The real-estate markets have been swept by news that the province of Ontario is instituting a 15-percent tax on foreign real-estate investors. This follows on the heels of a similar 15-percent tax slapped on foreign real-estate investment in British Columbia.
But what does this mean for the country’s real-estate markets and related investment opportunities? As usual, things aren’t as simple as they seem.
On the surface, both Ontario and British Columbia seem to be pouring some cold water on otherwise hot real-estate markets that are being fuelled by foreign speculation. But there’s more here than meets the eye.
As with so much in our society, some of this is about politics: the politics of targeting foreigners when perceived problems arise, as well as the politics of implementing taxes and price controls, despite their historical ineffectiveness.

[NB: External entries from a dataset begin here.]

(** * mpesago: the session-authenticated request pipeline of [service.go]

    A shallow embedding of [package mpesa], file [service.go]: the client
    constructor [NewClient], the gateway operations [SessionID], [PushAsync],
    [Disburse], [QueryTx] and the webhook entry point [CallbackServeHTTP].

    Go values are modelled as follows.
    - [error] is [option GoError]; [None] is [nil].
    - [int64] is [Z]; the one arithmetic operation of the file, the product
      [time.Duration(n) * time.Minute], wraps around at 64 bits ([wrap64]).
    - [time.Time] is an instant in nanoseconds ([Z]); [Time.Add] is addition
      (Go saturates only hundreds of billions of years away from the epoch).
    - a pointer to [Config] is an address into a store [gmap loc Config.t]; an address
      that is not in the store is [nil], and reading through it panics.
    - the other pointer and interface fields of [Client] are [option]s,
      [None] being [nil].
    - a call whose answer the client does not determine (the clock, the
      randomised RSA encryption, the HTTP executor, the receiver and
      replier, the caller's callback handler, standard output) is a node
      [Vis] of a program tree [Prog]; [run] executes a tree against a
      handler, a stub of the outside world, and records the calls with
      their answers in a trace.
    - one goroutine uses the client at a time, and the outside world does
      not call back into the client while it answers a call.
    - a call always comes back with an answer: a collaborator that panics
      or never returns is not modelled. The only panics are those of the
      code of [service.go] itself, [panic("implement me")] and the reads
      through a [nil] pointer or interface. *)

From Stdlib Require Import ZArith Lia List.
From stdpp Require Import base strings gmap list.

Local Open Scope string_scope.
Local Open Scope list_scope.
Local Open Scope Z_scope.

Abbreviation loc := positive (only parsing).

(** ** Go built-ins used by the file *)

(** [error] values: [errors.New]/[fmt.Errorf] without [%w] give an
    [errorString], [fmt.Errorf] with [%w] gives a [wrapError]. *)
Inductive GoError : Type :=
| errorString (s : string)
| wrapError (msg : string) (err : GoError).

Abbreviation error := (option GoError) (only parsing).

Definition Error (e : GoError) : string :=
  match e with
  | errorString s => s
  | wrapError msg _ => msg
  end.

(** [fmt.Errorf(prefix + "%s", arg)] *)
Definition fmt_Errorf_s (prefix arg : string) : GoError :=
  errorString (prefix +:+ arg).

(** [fmt.Errorf(prefix + "%w", err)] *)
Definition fmt_Errorf_w (prefix : string) (err : GoError) : GoError :=
  wrapError (prefix +:+ Error err) err.

(** Signed 64-bit wrap-around. *)
Definition wrap64 (z : Z) : Z := (z + 2 ^ 63) mod 2 ^ 64 - 2 ^ 63.

Definition int64_range (z : Z) : Prop := - 2 ^ 63 <= z < 2 ^ 63.

Abbreviation Time := Z (only parsing).
Abbreviation Duration := Z (only parsing).

(** [time.Minute], in nanoseconds. *)
Definition time_Minute : Duration := 60000000000.

(** [a * b] on [time.Duration] (an [int64]). *)
Definition Duration_mul (a b : Duration) : Duration := wrap64 (a * b).

(** [t.Add(d)] *)
Definition Time_Add (t : Time) (d : Duration) : Time := t + d.

(** Result of a call: it returns, or it panics. *)
Inductive Outcome (A : Type) : Type :=
| Returned (a : A)
| Panicked (msg : string).
Arguments Returned {A} a.
Arguments Panicked {A} msg.

Definition nil_dereference : string :=
  "runtime error: invalid memory address or nil pointer dereference".

(** ** Declarations of the package and of its imports that live outside
    [service.go]

    These types are declared in other files of the package ([Market],
    [Platform], the request and response structs, [PushCallbackHandler]) or
    in the imported packages [base] and [net/http]. *)
Class Decls : Type := {
  Market : Type;
  Platform : Type;
  Request : Type;
  Payload : Type;
  SessionResponse : Type;
  PushAsyncResponse : Type;
  DisburseResponse : Type;
  QueryTxParams : Type;
  QueryTxResponse : Type;
  PushCallbackRequest : Type;
  PushCallbackResponse : Type;
  PushCallbackHandler : Type;
  base_Client : Type;
  base_Request : Type;
  base_Response : Type;
  base_Replier : Type;
  base_Receiver : Type;
  base_Logger : Type;
  http_ResponseWriter : Type;
  http_Request : Type;
}.

(** [base.RequestOption] and [base.ResponseOption], as built in this file. *)
Inductive base_RequestOption : Type :=
| base_WithRequestHeaders (headers : gmap string string).

Inductive base_ResponseOption : Type :=
| base_WithMoreResponseHeaders (headers : gmap string string).

(** The operation kinds ([requestType] constants of the package). *)
Module requestType.
Inductive t : Type := sessionID | pushPay | disburse | query.
End requestType.

Module Endpoints.
Record t : Type := mk {
  AuthEndpoint : string;
  PushEndpoint : string;
  DisburseEndpoint : string;
  QueryEndpoint : string;
}.
End Endpoints.

Module Config.
Record t `{Decls} : Type := mk {
  Endpoints : option Endpoints.t;
  Name : string;
  Version : string;
  Description : string;
  BasePath : string;
  Market : Market;
  Platform : Platform;
  APIKey : string;
  PublicKey : string;
  SessionLifetimeMinutes : Z;
  ServiceProvideCode : string;
  TrustedSources : list string;
}.

(** [conf.BasePath = p] *)
Definition set_BasePath `{Decls} (p : string) (conf : t) : t :=
  mk _ (Endpoints conf) (Name conf) (Version conf) (Description conf) p
     (Market conf) (Platform conf) (APIKey conf) (PublicKey conf)
     (SessionLifetimeMinutes conf) (ServiceProvideCode conf)
     (TrustedSources conf).
End Config.

Module requestAdapter.
Record t `{Decls} : Type := mk {
  platform : Platform;
  market : Market;
  serviceProviderCode : string;
}.
End requestAdapter.

Module Client.
Record t `{Decls} : Type := mk {
  Conf : loc;
  base : option base_Client;
  encryptedAPIKey : option string;
  sessionID : option string;
  sessionExpiration : Time;
  pushCallbackFunc : option PushCallbackHandler;
  requestAdapter : option requestAdapter.t;
  rp : option base_Replier;
  rv : option base_Receiver;
}.

Section setters.
Context `{Decls}.
(** [c.sessionExpiration = exp] and the other field assignments *)
Definition set_sessionExpiration (exp : Time) (c : t) : t :=
  mk _ (Conf c) (base c) (encryptedAPIKey c) (sessionID c) exp
     (pushCallbackFunc c) (requestAdapter c) (rp c) (rv c).
Definition set_sessionID (id : option string) (c : t) : t :=
  mk _ (Conf c) (base c) (encryptedAPIKey c) id (sessionExpiration c)
     (pushCallbackFunc c) (requestAdapter c) (rp c) (rv c).
Definition set_requestAdapter (ra : option requestAdapter.t) (c : t) : t :=
  mk _ (Conf c) (base c) (encryptedAPIKey c) (sessionID c)
     (sessionExpiration c) (pushCallbackFunc c) ra (rp c) (rv c).
Definition set_rp (r : option base_Replier) (c : t) : t :=
  mk _ (Conf c) (base c) (encryptedAPIKey c) (sessionID c)
     (sessionExpiration c) (pushCallbackFunc c) (requestAdapter c) r (rv c).
Definition set_rv (r : option base_Receiver) (c : t) : t :=
  mk _ (Conf c) (base c) (encryptedAPIKey c) (sessionID c)
     (sessionExpiration c) (pushCallbackFunc c) (requestAdapter c) (rp c) r.
End setters.
End Client.

(** A Go struct type with its zero value and, for the gateway responses,
    the business-error field [OutputErr]. *)
Class Zero (A : Type) : Type := zero : A.
Class GatewayResponse (R : Type) : Type := {
  GatewayResponse_zero :: Zero R;
  OutputErr : R -> string;
}.

(** Functions and methods declared outside [service.go] that the file
    calls and that neither read the clock nor leave the process. *)
Class Funcs `{Decls} : Type := {
  Platform_String : Platform -> string;
  Market_URLContextValue : Market -> string;
  SessionResponse_gw :: GatewayResponse SessionResponse;
  PushAsyncResponse_gw :: GatewayResponse PushAsyncResponse;
  DisburseResponse_gw :: GatewayResponse DisburseResponse;
  ID : SessionResponse -> string;
  PushCallbackRequest_zero :: Zero PushCallbackRequest;
  requestType_String : requestType.t -> string;
  (* method [adapt(requestType, Request)] of [requestAdapter], returning [interface{}] and [error] *)
  adapt : requestAdapter.t -> requestType.t -> Request -> option Payload * error;
  (* method [makeInternalRequest(requestType, payload, opts...)] of [Client] *)
  makeInternalRequest :
    Client.t -> gmap loc Config.t -> requestType.t -> option Payload ->
    list base_RequestOption -> base_Request;
  (* package base *)
  base_NewClient : base_Client;
  Logger : base_Client -> base_Logger;
  DebugMode : base_Client -> bool;
  base_NewReplier : base_Logger -> bool -> base_Replier;
  base_NewReceiver : base_Logger -> bool -> base_Receiver;
  Response_Error : base_Response -> error;
  base_NewResponse :
    Z -> PushCallbackResponse -> list base_ResponseOption -> base_Response;
}.

Section Service.
Context `{F : Funcs}.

As an example, the tax on foreign investment in British Columbia was instituted almost a year ago. In that time, housing prices have definitely cooled down in the province. However, we’re already seeing signs of a bounce back, and many market experts are predicting a continuing upward trend, as well as a return to trends in existence before the tax was implemented.
Underlying investment opportunities
In other words, the markets can often ignore politics when it comes to investing. There are deep structural strengths to the real-estate markets in Vancouver, Toronto, and elsewhere, and measures meant to address political fears and anxieties often don’t address market realities.
What does this mean for investors? Well, it means that you should keep focused on the underlying trends that keep driving real-estate investment upwards, instead of the short-term measures coming from the world of politics.